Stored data
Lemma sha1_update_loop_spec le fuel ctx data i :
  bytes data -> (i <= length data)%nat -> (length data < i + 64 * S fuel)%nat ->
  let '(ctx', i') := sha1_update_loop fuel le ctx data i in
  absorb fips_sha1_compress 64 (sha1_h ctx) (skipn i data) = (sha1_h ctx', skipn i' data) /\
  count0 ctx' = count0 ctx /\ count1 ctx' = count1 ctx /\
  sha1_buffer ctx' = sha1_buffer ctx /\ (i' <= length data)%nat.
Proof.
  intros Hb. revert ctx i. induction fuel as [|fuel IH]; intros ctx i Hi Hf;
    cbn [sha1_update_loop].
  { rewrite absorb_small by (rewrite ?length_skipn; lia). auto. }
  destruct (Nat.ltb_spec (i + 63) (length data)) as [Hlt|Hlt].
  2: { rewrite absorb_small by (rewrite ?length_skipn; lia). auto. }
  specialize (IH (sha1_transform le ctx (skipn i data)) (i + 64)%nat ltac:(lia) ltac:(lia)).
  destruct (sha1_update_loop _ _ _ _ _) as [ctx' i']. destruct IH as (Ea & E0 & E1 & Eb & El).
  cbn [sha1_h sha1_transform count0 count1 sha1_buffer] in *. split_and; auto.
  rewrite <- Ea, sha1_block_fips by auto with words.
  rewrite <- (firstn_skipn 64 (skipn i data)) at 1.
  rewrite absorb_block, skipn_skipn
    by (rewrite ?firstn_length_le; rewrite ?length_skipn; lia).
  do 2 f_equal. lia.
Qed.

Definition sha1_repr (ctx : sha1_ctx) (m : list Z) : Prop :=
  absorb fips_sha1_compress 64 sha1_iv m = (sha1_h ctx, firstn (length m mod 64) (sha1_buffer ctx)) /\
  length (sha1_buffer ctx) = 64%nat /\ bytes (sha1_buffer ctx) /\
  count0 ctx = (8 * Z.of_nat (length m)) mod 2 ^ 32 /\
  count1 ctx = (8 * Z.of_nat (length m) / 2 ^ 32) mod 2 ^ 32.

--

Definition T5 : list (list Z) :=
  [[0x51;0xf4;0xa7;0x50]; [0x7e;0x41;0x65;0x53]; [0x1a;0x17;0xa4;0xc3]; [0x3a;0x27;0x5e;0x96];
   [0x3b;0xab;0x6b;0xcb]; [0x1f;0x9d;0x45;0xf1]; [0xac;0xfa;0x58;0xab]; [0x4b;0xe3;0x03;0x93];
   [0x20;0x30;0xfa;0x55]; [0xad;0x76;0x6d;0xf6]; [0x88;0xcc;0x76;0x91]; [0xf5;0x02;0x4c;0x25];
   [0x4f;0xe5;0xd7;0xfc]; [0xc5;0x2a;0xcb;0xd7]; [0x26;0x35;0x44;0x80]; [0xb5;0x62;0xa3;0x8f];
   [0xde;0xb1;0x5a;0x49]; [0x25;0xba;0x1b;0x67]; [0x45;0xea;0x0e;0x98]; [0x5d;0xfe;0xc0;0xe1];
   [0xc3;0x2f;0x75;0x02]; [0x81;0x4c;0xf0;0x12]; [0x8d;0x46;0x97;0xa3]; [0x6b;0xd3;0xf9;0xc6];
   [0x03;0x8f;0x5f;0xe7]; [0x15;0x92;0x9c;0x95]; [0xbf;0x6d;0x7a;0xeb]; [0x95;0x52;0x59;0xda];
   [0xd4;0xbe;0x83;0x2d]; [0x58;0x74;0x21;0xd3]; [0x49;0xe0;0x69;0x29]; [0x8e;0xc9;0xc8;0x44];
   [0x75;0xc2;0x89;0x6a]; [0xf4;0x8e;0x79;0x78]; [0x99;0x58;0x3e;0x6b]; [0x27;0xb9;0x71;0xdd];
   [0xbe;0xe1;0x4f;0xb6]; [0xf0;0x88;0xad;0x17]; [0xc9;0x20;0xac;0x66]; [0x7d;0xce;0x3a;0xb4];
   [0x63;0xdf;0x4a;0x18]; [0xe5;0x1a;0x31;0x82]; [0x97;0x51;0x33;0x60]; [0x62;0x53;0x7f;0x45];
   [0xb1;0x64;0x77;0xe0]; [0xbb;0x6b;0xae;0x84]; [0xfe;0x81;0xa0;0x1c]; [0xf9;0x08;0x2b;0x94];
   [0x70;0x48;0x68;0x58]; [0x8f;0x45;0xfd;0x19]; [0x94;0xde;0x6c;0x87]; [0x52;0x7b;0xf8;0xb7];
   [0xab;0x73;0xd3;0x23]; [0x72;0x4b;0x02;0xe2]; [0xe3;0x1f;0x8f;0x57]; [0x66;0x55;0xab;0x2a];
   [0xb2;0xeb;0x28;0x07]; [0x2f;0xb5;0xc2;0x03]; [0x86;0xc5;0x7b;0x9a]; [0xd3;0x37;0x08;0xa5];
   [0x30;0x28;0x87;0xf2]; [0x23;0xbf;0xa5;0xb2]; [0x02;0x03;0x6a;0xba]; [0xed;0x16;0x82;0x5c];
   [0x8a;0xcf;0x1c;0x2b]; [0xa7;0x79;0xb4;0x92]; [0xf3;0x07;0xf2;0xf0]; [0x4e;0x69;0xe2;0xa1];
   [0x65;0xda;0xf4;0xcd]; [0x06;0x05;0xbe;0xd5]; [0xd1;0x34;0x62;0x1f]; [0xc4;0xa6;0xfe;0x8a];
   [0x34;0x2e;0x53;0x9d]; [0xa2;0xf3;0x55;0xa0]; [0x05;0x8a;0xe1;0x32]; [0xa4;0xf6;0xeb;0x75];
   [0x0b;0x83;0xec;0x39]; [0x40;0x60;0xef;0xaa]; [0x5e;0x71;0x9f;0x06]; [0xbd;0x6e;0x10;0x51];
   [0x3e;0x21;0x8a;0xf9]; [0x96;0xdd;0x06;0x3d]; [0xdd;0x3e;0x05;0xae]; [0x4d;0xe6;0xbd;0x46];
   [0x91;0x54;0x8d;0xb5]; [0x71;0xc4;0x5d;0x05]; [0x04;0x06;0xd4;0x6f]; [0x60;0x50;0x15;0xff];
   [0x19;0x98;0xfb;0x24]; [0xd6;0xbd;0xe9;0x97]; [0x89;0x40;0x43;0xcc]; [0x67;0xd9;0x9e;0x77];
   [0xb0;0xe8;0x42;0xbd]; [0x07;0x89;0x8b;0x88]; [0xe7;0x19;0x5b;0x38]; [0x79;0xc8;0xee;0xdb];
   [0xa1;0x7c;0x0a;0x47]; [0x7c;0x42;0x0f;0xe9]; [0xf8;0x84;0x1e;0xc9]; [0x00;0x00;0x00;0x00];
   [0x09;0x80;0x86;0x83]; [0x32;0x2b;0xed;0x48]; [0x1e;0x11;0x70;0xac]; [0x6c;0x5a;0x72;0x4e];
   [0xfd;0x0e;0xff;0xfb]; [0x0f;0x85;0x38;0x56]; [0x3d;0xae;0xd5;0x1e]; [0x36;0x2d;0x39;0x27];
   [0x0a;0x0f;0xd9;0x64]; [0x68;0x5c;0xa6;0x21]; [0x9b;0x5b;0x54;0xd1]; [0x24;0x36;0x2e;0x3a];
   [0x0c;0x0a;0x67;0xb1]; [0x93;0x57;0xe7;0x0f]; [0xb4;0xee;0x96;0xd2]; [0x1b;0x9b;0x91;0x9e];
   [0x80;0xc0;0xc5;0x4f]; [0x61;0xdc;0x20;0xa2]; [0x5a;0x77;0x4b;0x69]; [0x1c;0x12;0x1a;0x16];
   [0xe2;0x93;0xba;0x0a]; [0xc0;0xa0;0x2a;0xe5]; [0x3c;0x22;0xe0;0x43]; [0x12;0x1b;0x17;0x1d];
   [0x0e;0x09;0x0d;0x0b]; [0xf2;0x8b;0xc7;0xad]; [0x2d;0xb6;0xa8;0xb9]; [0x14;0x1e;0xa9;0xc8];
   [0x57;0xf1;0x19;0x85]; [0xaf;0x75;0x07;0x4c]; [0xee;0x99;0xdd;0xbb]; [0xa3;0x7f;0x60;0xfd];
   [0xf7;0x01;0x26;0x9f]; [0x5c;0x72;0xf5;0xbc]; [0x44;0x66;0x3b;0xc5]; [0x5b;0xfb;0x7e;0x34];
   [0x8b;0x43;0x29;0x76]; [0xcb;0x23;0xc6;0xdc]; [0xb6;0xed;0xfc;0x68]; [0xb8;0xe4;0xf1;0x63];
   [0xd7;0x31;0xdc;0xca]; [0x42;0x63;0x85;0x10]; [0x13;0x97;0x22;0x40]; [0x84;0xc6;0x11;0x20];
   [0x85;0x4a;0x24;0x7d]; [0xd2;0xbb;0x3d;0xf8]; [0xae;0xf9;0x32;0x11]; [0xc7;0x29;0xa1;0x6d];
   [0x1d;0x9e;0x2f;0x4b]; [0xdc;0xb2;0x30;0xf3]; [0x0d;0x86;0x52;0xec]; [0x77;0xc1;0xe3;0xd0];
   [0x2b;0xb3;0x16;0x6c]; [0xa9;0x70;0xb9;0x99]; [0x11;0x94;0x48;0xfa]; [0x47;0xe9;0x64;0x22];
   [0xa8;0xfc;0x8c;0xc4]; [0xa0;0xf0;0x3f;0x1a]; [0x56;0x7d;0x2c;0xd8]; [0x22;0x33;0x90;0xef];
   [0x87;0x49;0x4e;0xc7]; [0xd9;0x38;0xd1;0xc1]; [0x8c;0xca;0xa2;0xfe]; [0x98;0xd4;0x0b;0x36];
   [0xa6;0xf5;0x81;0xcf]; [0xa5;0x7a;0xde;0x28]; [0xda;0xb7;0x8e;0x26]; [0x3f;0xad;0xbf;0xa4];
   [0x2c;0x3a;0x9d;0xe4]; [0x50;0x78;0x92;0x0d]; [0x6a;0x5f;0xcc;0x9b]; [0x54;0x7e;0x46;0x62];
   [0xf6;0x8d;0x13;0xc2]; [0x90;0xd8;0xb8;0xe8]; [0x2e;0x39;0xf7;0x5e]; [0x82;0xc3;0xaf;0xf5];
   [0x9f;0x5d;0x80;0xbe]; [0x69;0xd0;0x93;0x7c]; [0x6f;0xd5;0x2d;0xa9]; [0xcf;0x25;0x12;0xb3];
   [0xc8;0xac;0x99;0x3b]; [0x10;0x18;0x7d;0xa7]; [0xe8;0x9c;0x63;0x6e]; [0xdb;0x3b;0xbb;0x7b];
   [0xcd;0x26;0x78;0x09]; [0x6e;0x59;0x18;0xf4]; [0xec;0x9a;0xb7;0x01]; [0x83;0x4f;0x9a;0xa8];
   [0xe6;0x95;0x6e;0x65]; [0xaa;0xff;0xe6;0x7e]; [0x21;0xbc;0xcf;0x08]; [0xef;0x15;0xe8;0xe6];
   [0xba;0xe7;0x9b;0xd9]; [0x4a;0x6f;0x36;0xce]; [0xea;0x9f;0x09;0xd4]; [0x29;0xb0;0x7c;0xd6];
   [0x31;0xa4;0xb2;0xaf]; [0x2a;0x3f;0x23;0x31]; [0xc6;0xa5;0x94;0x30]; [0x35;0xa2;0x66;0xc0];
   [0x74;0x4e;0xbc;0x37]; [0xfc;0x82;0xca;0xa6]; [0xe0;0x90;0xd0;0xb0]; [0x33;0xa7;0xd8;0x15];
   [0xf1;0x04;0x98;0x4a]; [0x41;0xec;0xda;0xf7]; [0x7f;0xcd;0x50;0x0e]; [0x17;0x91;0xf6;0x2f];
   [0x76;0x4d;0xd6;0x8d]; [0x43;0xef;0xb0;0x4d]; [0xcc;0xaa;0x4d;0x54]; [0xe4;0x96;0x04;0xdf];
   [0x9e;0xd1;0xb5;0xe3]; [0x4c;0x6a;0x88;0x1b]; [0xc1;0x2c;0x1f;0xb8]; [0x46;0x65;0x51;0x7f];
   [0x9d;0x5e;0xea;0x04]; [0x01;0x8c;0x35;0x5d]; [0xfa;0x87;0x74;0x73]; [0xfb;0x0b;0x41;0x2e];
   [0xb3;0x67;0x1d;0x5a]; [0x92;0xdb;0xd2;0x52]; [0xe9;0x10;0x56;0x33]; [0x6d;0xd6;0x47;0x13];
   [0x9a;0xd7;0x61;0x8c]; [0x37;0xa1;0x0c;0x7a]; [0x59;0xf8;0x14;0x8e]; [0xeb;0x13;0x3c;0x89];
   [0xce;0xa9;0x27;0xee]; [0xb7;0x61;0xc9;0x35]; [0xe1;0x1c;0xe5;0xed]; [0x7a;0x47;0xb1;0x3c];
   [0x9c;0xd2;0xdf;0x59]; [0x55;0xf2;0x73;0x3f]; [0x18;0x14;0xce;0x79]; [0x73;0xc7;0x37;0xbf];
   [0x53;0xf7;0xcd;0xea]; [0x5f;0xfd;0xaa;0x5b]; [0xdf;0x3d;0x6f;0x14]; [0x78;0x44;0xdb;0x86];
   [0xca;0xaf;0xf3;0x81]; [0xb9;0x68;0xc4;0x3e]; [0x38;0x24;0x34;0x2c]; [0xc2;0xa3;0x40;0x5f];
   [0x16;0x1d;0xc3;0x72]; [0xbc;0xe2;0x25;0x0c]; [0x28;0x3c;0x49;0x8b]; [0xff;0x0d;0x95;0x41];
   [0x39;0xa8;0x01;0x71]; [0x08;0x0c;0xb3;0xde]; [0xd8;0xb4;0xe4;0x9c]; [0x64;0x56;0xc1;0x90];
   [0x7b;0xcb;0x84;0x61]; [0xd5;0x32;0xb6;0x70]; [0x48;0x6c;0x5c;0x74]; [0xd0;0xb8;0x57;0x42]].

Exercise description:
Once a line of the records is found to contain "list", copy it out.

Solution below:
Definition sha1_repr (ctx : sha1_ctx) (m : list Z) : Prop :=
Definition T5 : list (list Z) :=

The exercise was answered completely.